I was so swayed by these images that I said the first thing that came into my head as I met the old lady's eyes and Magnus ground to a halt. There was a silence. Magnus was mutely urging me to fill it.

“Grandmother,” I said.

The effect was immediate. The pale eyes behind their wire-rimmed glasses were clouded and rheumy, but for a second they glistened like wet stones. A red tide swept up her throat to her face. Apprehension clutched my throat.

“What did she say? What did she call me? The sauce of it!”

Magnus weighed in hurriedly.

“Now, Mother, you know what I said. You
are
her grandmother. I'm quite sure of it. I told you all the things she has. How else could she have them, if she weren't Susanna's girl, eh? Come on now.”

She steamrollered over the voice of reason.

“Don't you tell me to come on! You're a simpleton, Magnus, daft as a brush, taken in by a chit of a girl with a silly story. Anyone can make up a story about some old pieces of rubbish!”

I felt I had to interrupt.

“Why would I want to do that? It's not as if I'm laying claim to a fortune or anything.”

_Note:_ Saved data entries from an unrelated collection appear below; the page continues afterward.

#[export] Instance nests_dec d fields : Decision (nests d fields).
Proof.
  revert fields. induction d as [|d IH]; intros fields; cbn [nests]; [apply _|].
  unfold field_nests. apply and_dec; [|apply _]. apply Forall_dec. intros f.
  repeat apply and_dec; try apply _. apply impl_dec; [apply _|]. destruct (ptr f); try apply _.
  destruct (fields_of table); cbn; apply _.
Defined.
End depth.

(** ** Loops over fields *)
Lemma iter_next_more it it' :
  pb_field_iter_next it = Ret (true, it') ->
  start it' = start it /\ (pos it < pos it' < length (start it))%nat.
Proof.
  intros E. destruct (iter_next_start _ _ _ E) as [Es _]. split; [done|]. revert E.
  unfold pb_field_iter_next. destruct (start it !! pos it) as [prev|]; [|done].
  destruct (tag prev =? 0); [done|].
  destruct (start it !! S (pos it)) as [next|] eqn:En; [|done]. apply lookup_lt_Some in En.
  destruct (tag next =? 0).
  - by destruct (pb_field_iter_begin (start it) (dest_struct it)) as [[b0 it0]| |].
  - destruct (same_union prev next); intros [= <-]; cbn [pos]; lia.
Qed.

Lemma iter_next_ends it : ends (pb_field_iter_next it).
Proof.
  unfold pb_field_iter_next, pb_field_iter_begin. by repeat case_match.
Qed.

Definition in_fields (fields : list pb_field_t) (it : pb_field_iter_t) : Prop :=
  start it = fields /\ (pos it < length fields)%nat.

Lemma iter_each_total {S} fields (body : pb_field_iter_t -> M S unit) it :
  Z.of_nat (length fields) < 2 ^ 63 -> in_fields fields it ->
  (forall it, in_fields fields it -> total (body it)) -> total (iter_each body it).
Proof.
  intros Hlen Hit Hbody s. unfold iter_each.
  apply (whileM_ind _ (fun it _ => in_fields fields it)
    (fun it _ => Z.of_nat (length fields) - Z.of_nat (pos it)) (fun r => r <> NoFuel)); [|done|].
  - intros y t [Hs Hp]. unfold bind at 1. pose proof (Hbody y (conj Hs Hp) t) as Hb.
    destruct (body y t) as [[[[]|] t1]| |]; try done. unfold bind, lift_res.
    pose proof (iter_next_ends y) as He. destruct (pb_field_iter_next y) as [[[] it']| |] eqn:En; try done. cbn.
    destruct (iter_next_more _ _ En) as [Es [H1 H2]]. rewrite Hs in *. split; [by split|]. lia.
  - destruct Hit. lia.
Qed.

Lemma iter_forall_ends fields p it :
  Z.of_nat (length fields) < 2 ^ 63 -> in_fields fields it ->
  (forall it, in_fields fields it -> ends (p it)) -> ends (iter_forall p it).
Proof.
  intros Hlen Hit Hp. unfold iter_forall.
  apply (ends_while _ (in_fields fields) (fun it => Z.of_nat (length fields) - Z.of_nat (pos it))); [|done|destruct Hit; lia].
  intros y Hy. split.
  - apply ends_bind; [by apply Hp|]. intros [] _; [|done]. apply ends_bind; [apply iter_next_ends|]. by intros [[] ?] _.
  - intros it' E. destruct (p y) as [[]| |]; try done. cbn in E.
    destruct (pb_field_iter_next y) as [[[] it2]| |] eqn:En; try done. cbn in E. injection E as <-.
    destruct (iter_next_more _ _ En) as [Es [H1 H2]]. destruct Hy as [Hs Hpos]. rewrite Hs in *. split; [by split|]. lia.
Qed.
Lemma varint_length_loop n v len :
  0 <= v < 128 ^ Z.of_nat n -> (0 < n)%nat ->
  loop_nat n varint_length_body (len, v) = Ret (inr (len - 1 + zlength (varint_digits n v))).
Proof.
  revert v len. induction n as [|n IH]; intros v len Hv Hn; [lia|].
  cbn [loop_nat varint_digits varint_length_body].
  rewrite Nat2Z.inj_succ, Z.pow_succ_r in Hv by lia.
  destruct (Z.leb_spec 128 v).
  - rewrite (proj2 (Z.ltb_ge _ _)) by lia. rewrite Z.shiftr_div_pow2 by lia.
    change (2 ^ 7) with 128. rewrite IH.
    + rewrite zlength_cons. do 2 f_equal. lia.
    + split; [apply Z.div_pos; lia|apply Z.div_lt_upper_bound; lia].
    + destruct n; [|lia]. change (Z.of_nat 0) with 0 in Hv. rewrite Z.pow_0_r in Hv. lia.
  - rewrite (proj2 (Z.ltb_lt _ _)) by lia. unfold zlength. cbn [length]. do 2 f_equal. lia.
Qed.

Lemma VarintLength_spec v : 0 <= v < 2 ^ 64 -> VarintLength v = Ret (zlength (varint_bytes v)).
Proof.
  intros Hv. unfold VarintLength. apply (while_loop_nat _ _ 10); [|lia].
  rewrite varint_length_loop; [|split; [lia|]|lia].
  - unfold varint_bytes. simpl loop_end. do 2 f_equal.
  - apply Z.lt_le_trans with (2 ^ 64); [lia|vm_compute; discriminate].
Qed.

(** ** Decoders *)

(** Both loops are this one, at width [w] with last shift [max]. *)
Fixpoint varint_ptr_loop (w max shift result : Z) (p : bytes) : option (Z * bytes) :=
  match p with
  | [] => None
  | byte :: p' =>
      if shift <=? max then
        if negb (byte .& 128 =? 0) then
          varint_ptr_loop w max (u32 (shift + 7)) (result .| wrap w (Z.shiftl (byte .& 127) shift)) p'
        else Some (result .| wrap w (Z.shiftl byte shift), p')
      else None
  end.

Lemma varint32_ptr_loop_eq shift result p :
  varint32_ptr_loop shift result p = varint_ptr_loop 32 28 shift result p.
Proof. revert shift result. induction p as [|b p IH]; intros; simpl; [done|]. by rewrite IH. Qed.

Lemma varint64_ptr_loop_eq shift result p :
  varint64_ptr_loop shift result p = varint_ptr_loop 64 63 shift result p.
Proof. revert shift result. induction p as [|b p IH]; intros; simpl; [done|]. by rewrite IH. Qed.
(** A whole physical record in the buffer. *)
Lemma physical_body_phys t payload tail result r off :
  at_ off (phys t payload ++ tail) r -> t <> kZeroType -> bytes_ok payload ->
  off + kHeaderSize + zlength payload <= kBlockSize ->
  exists r', physical_body result r = Ret (Some (inr (RecordType_value t, payload)), r') /\
    same_config r r' /\ at_ (off + kHeaderSize + zlength payload) tail r'.
Proof.
  intros ((Hoff & Hb & Hl) & (Eb & Ef & Ee) & (Ei & Er)) Ht Hp Hfit. unfold in_block in Hoff.
  pose proof (zlength_nonneg payload) as Hn0. pose proof (zlength_nonneg tail) as Ht0.
  pose proof (zlength_phys t payload) as Hz. rewrite zlength_app, Hz in Hl, Ee.
  unfold kBlockSize, kHeaderSize in Hfit.
  set (n := zlength payload) in *.
  (* the buffer starts with the record *)
  assert (exists more, buffer_ r = phys t payload ++ more /\
            more = ztake (kBlockSize - off - (kHeaderSize + n)) tail) as (more & Ebuf & Emore).
  { eexists. split; [|reflexivity]. rewrite Eb. unfold ztake.
    rewrite take_app. unfold zlength in Hz. rewrite take_ge by (unfold kBlockSize, kHeaderSize in *; lia).
    do 2 f_equal. unfold kBlockSize, kHeaderSize in *. lia. }
  pose proof (zlength_nonneg more) as Hm0.
  set (crc := EncodeFixed32 (Mask (crc32c 0 (RecordType_value t :: payload)))).
  assert (buffer_ r = crc ++ [n mod 256; n / 256; RecordType_value t] ++ payload ++ more) as Ebuf'.
  { rewrite Ebuf. unfold phys. fold n. by rewrite <- !app_assoc. }
  assert (zlength crc = 4) as Hcrc by (unfold zlength, crc; by rewrite EncodeFixed32_le, length_le_bytes).
  destruct (header_bytes _ _ _ crc _ _ Hcrc Ebuf') as (B4 & B5 & B6).
  assert (size (buffer_ r) = kHeaderSize + n + zlength more) as Hsize by (unfold size; by rewrite Ebuf, zlength_app, Hz).
  unfold physical_body. rewrite bind_get, Hsize. rewrite (proj2 (Z.ltb_ge _ _)) by (unfold kHeaderSize; lia).
  rewrite B4, B5, B6. rewrite !(bind_lift (Ret _) _ _ _ eq_refl). rewrite record_type_sext.
  rewrite header_length by lia. rewrite wrap_small by (unfold kHeaderSize; lia).
  rewrite (proj2 (Z.ltb_ge _ _)) by lia.
  assert ((RecordType_value t =? RecordType_value kZeroType) = false) as Htz by by destruct t.
  rewrite Htz. cbn [andb].
  assert (crc32c_ok : 0 <= crc32c 0 (RecordType_value t :: payload) < 2 ^ 32).
  { apply crc32c_bound; [|lia]. constructor; [apply RecordType_value_byte|done]. }
  destruct (Unmask_Mask _ crc32c_ok) as [Hmask Hunmask].
  assert (ztake (1 + n) (zdrop 6 (buffer_ r)) = RecordType_value t :: payload) as Echeck.
  { rewrite Ebuf'. unfold zdrop, zlength in Hcrc |- *.
    rewrite drop_app_ge by (simpl; lia). replace (Z.to_nat 6 - length crc)%nat with 2%nat by (simpl; lia).
    simpl drop. unfold ztake. replace (Z.to_nat (1 + n)) with (S (length payload)) by (unfold n, zlength; lia).
    simpl. by rewrite take_app_length. }
  rewrite (bind_some _ _ r false r).
  2:{ destruct (checksum_ r); [|done].
      rewrite (bind_lift _ _ _ (Mask (crc32c 0 (RecordType_value t :: payload)))).
      2:{ rewrite Ebuf'. by apply DecodeFixed32_Encode. }
      rewrite (bind_lift _ _ _ (crc32c 0 (RecordType_value t :: payload))).
      2:{ rewrite Echeck. apply Extend_spec; [|lia]. split; [constructor; [apply RecordType_value_byte|done]|].
          rewrite zlength_cons. fold n. lia. }
      by rewrite Hunmask, Z.eqb_refl. }
  assert (buffer_ r = phys t payload ++ more) as Eb2 by exact Ebuf.
  assert (remove_prefix (buffer_ r) (kHeaderSize + n) = Ret more) as Erm.
  { rewrite Eb2, <- Hz. apply remove_prefix_app. }
  rewrite (bind_lift _ _ _ more Erm), bind_modify.
  rewrite Ei. rewrite (proj2 (Z.ltb_ge _ _)) by (apply wrap_bound; lia).
  assert (ztake n (zdrop kHeaderSize (buffer_ r)) = payload) as Epay.
  { rewrite Ebuf'. unfold zdrop, zlength in Hcrc |- *. unfold kHeaderSize.
    rewrite drop_app_ge by (simpl; lia). replace (Z.to_nat (4 + 2 + 1) - length crc)%nat with 3%nat by (simpl; lia).
    simpl drop. apply ztake_app. }
  rewrite Epay. eexists. split; [reflexivity|]. split; [done|].
  split; [|split].
  - split; [|split].
    + unfold in_block, kHeaderSize, kBlockSize. lia.
    + by apply bytes_ok_app in Hb as [_ ?].
    + unfold kHeaderSize in Hl. lia.
  - cbn. split; [|split].
    + rewrite Emore. f_equal. lia.
    + rewrite Ef. unfold zdrop. rewrite drop_app. unfold zlength in Hz.
      rewrite drop_ge, app_nil_l by (unfold kBlockSize, kHeaderSize in *; lia). f_equal.
      unfold kBlockSize, kHeaderSize in *. lia.
    + rewrite Ee. apply eqb_true_iff.
      destruct (Z.ltb_spec (kHeaderSize + n + zlength tail) (kBlockSize - off));
        destruct (Z.ltb_spec (zlength tail) (kBlockSize - (off + kHeaderSize + n))); done || lia.
  - exact (conj Ei Er).
Qed.

Lemma physical_body_refill result r r' :
  size (buffer_ r) < kHeaderSize -> refill r = Ret (Some None, r') ->
  physical_body result r = Ret (Some (inl result), r').
Proof.
  intros Hs Hr. unfold physical_body. rewrite bind_get, (proj2 (Z.ltb_lt _ _)) by done.
  by rewrite (bind_some _ _ _ _ _ Hr).
Qed.

Lemma ReadPhysicalRecord_phys off t payload tail result r :
  at_ off (pad off ++ phys t payload ++ tail) r -> t <> kZeroType -> bytes_ok payload ->
  zlength payload <= avail off ->
  exists r', ReadPhysicalRecord result r = Ret (Some (RecordType_value t, payload), r') /\
    same_config r r' /\ at_ (start off + kHeaderSize + zlength payload) tail r'.
Proof.
  intros Hat Ht Hp Hfit. unfold pad, avail, start in *. unfold ReadPhysicalRecord.
  destruct (Z.ltb_spec (kBlockSize - off) kHeaderSize) as [Hlt|Hge].
  - assert (in_block off) as Hoff by apply Hat. unfold in_block in Hoff.
    assert (zlength (replicate (Z.to_nat (kBlockSize - off)) 0) = kBlockSize - off) as Hz
      by (unfold zlength; rewrite length_replicate; lia).
    destruct (refill_at _ _ _ Hat) as (r1 & E1 & Hc1 & Hat1).
    { rewrite zlength_app, Hz. pose proof (zlength_nonneg (phys t payload ++ tail)). lia. }
    rewrite <- Hz in Hat1 at 1. rewrite zdrop_app in Hat1.
    destruct (physical_body_phys t payload tail result r1 0 Hat1) as (r2 & E2 & Hc2 & Hat2); [done|done|lia|].
    exists r2. split; [|split; [by eapply same_config_trans|exact Hat2]].
    apply runs_while_body with (1 + 1); [|lia]. eapply runs_M_step; [|by apply runs_M_stop].
    apply physical_body_refill; [|done]. destruct Hat as (_ & (-> & _) & _). unfold size.
    rewrite zlength_ztake_min by lia. lia.
  - destruct (physical_body_phys t payload tail result r off Hat) as (r1 & E1 & Hc1 & Hat1); [done|done|lia|].
    exists r1. split; [|done]. apply runs_while_body with 1; [|lia]. by apply runs_M_stop.
Qed.

(** ** The end of the file *)
Lemma physical_body_short result r :
  size (buffer_ r) < kHeaderSize -> eof_ r = true -> initial_offset_ r = 0 ->
  physical_body result r = Ret (Some (inr (kEof, result)), set_buffer [] r) /\ at_end (set_buffer [] r).
Proof.
  intros Hs He Hi. split; [|done]. unfold physical_body.
  rewrite bind_get, (proj2 (Z.ltb_lt _ _)) by done.
  by rewrite (bind_some _ _ _ _ _ (refill_end _ He)).
Qed.

(** A proper prefix of a physical record, at the end of the file. *)
Lemma physical_body_truncated t payload rest more result r off :
  at_ off rest r -> rest ++ more = phys t payload -> more <> [] -> zlength payload <= kBlockSize ->
  zlength rest < kBlockSize - off ->
  physical_body result r = Ret (Some (inr (kEof, result)), set_buffer [] r) /\ at_end (set_buffer [] r).
Proof.
  intros ((Hoff & Hb & Hl) & (Eb & Ef & Ee) & (Ei & Er)) Heq Hmore Hn Hlt.
  rewrite (proj2 (Z.ltb_lt _ _)) in Ee by done. rewrite ztake_ge in Eb by lia.
  destruct (Z.lt_ge_cases (size (buffer_ r)) kHeaderSize) as [Hs|Hs]; [by apply physical_body_short|].
  split; [|done]. unfold size in Hs. rewrite Eb in Hs.
  assert (zlength rest < kHeaderSize + zlength payload) as Hshort.
  { rewrite <- (zlength_phys t), <- Heq, zlength_app. destruct more; [done|]. rewrite zlength_cons.
    pose proof (zlength_nonneg more). lia. }
  set (crc := EncodeFixed32 (Mask (crc32c 0 (RecordType_value t :: payload)))).
  set (n := zlength payload) in *. unfold kBlockSize in Hn.
  assert (zlength crc = 4) as Hcrc by (unfold zlength, crc; by rewrite EncodeFixed32_le, length_le_bytes).
  assert (rest = crc ++ [n mod 256; n / 256; RecordType_value t] ++ drop 7 rest) as Erest.
  { rewrite <- (take_drop 7 rest) at 1. rewrite (app_assoc crc). f_equal.
    assert (take 7 (rest ++ more) = take 7 rest) as <-.
    { apply take_app_le. unfold zlength, kHeaderSize in Hs. lia. }
    rewrite Heq. unfold phys. fold n. fold crc. rewrite (app_assoc crc). apply take_app_length'.
    rewrite length_app. unfold zlength in Hcrc. simpl. lia. }
  destruct (header_bytes _ _ _ crc _ _ Hcrc Erest) as (B4 & B5 & B6).
  pose proof (zlength_nonneg payload). fold n in H1.
  unfold physical_body. rewrite bind_get. unfold size. rewrite Eb. rewrite (proj2 (Z.ltb_ge _ _)) by lia.
  rewrite B4, B5, B6. rewrite !(bind_lift (Ret _) _ _ _ eq_refl). rewrite header_length by lia.
  rewrite wrap_small by (unfold kHeaderSize; lia). rewrite (proj2 (Z.ltb_lt _ _)) by lia.
  rewrite bind_modify, Ee. done.
Qed.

“And short shrift you'd get if you were, miss,” my grandmother snorted. “You'd have to get past me first, and I'm not so easy to fool.”

“Mother,” Magnus insisted, “this is silly. She has Sarah's address on a scrap of paper I tore out of your address book and gave to Susanna myself. It fits exactly. Want to see for yourself? How in the world would she have that if she hadn't been with my poor sister when she died? Why would anyone else in the entire world be interested in that address? And how did she come to have that seed packet with Dad's writing on it? And the gas mask with our name on it? Don't tell me she found the lot in some junk shop and just decided to make the whole thing up. What in God's name would she want to do that for?”

“Blasphemer!” shouted Grandmother, but I could tell her reply was automatic, a cover for rapid thought. “She's no granddaughter of mine. How can she be?
You
don't have any children, do you? Never found a woman to take you on, as far as I know.”

“But you had two daughters as well,” I objected before Magnus could speak. But I had given her the opening she wanted.

“I have
no
daughters,” she crowed.

“How can you say that? You had two: Sarah and Susanna.”

“There were girls, oh yes, but they were no daughters of mine! Shameful hussies, the pair of them, sunk in their shameful wickedness. So how can there be grandchildren, tell me that, eh?”

“You can disown them all you want, but you can't erase them just because you didn't approve of them, and expect everybody to go along with you. They existed! Sarah died just a few weeks ago! I've talked to her daughter, Deirdre, your other granddaughter, by the way. Was I hallucinating? She looked pretty solid to me.”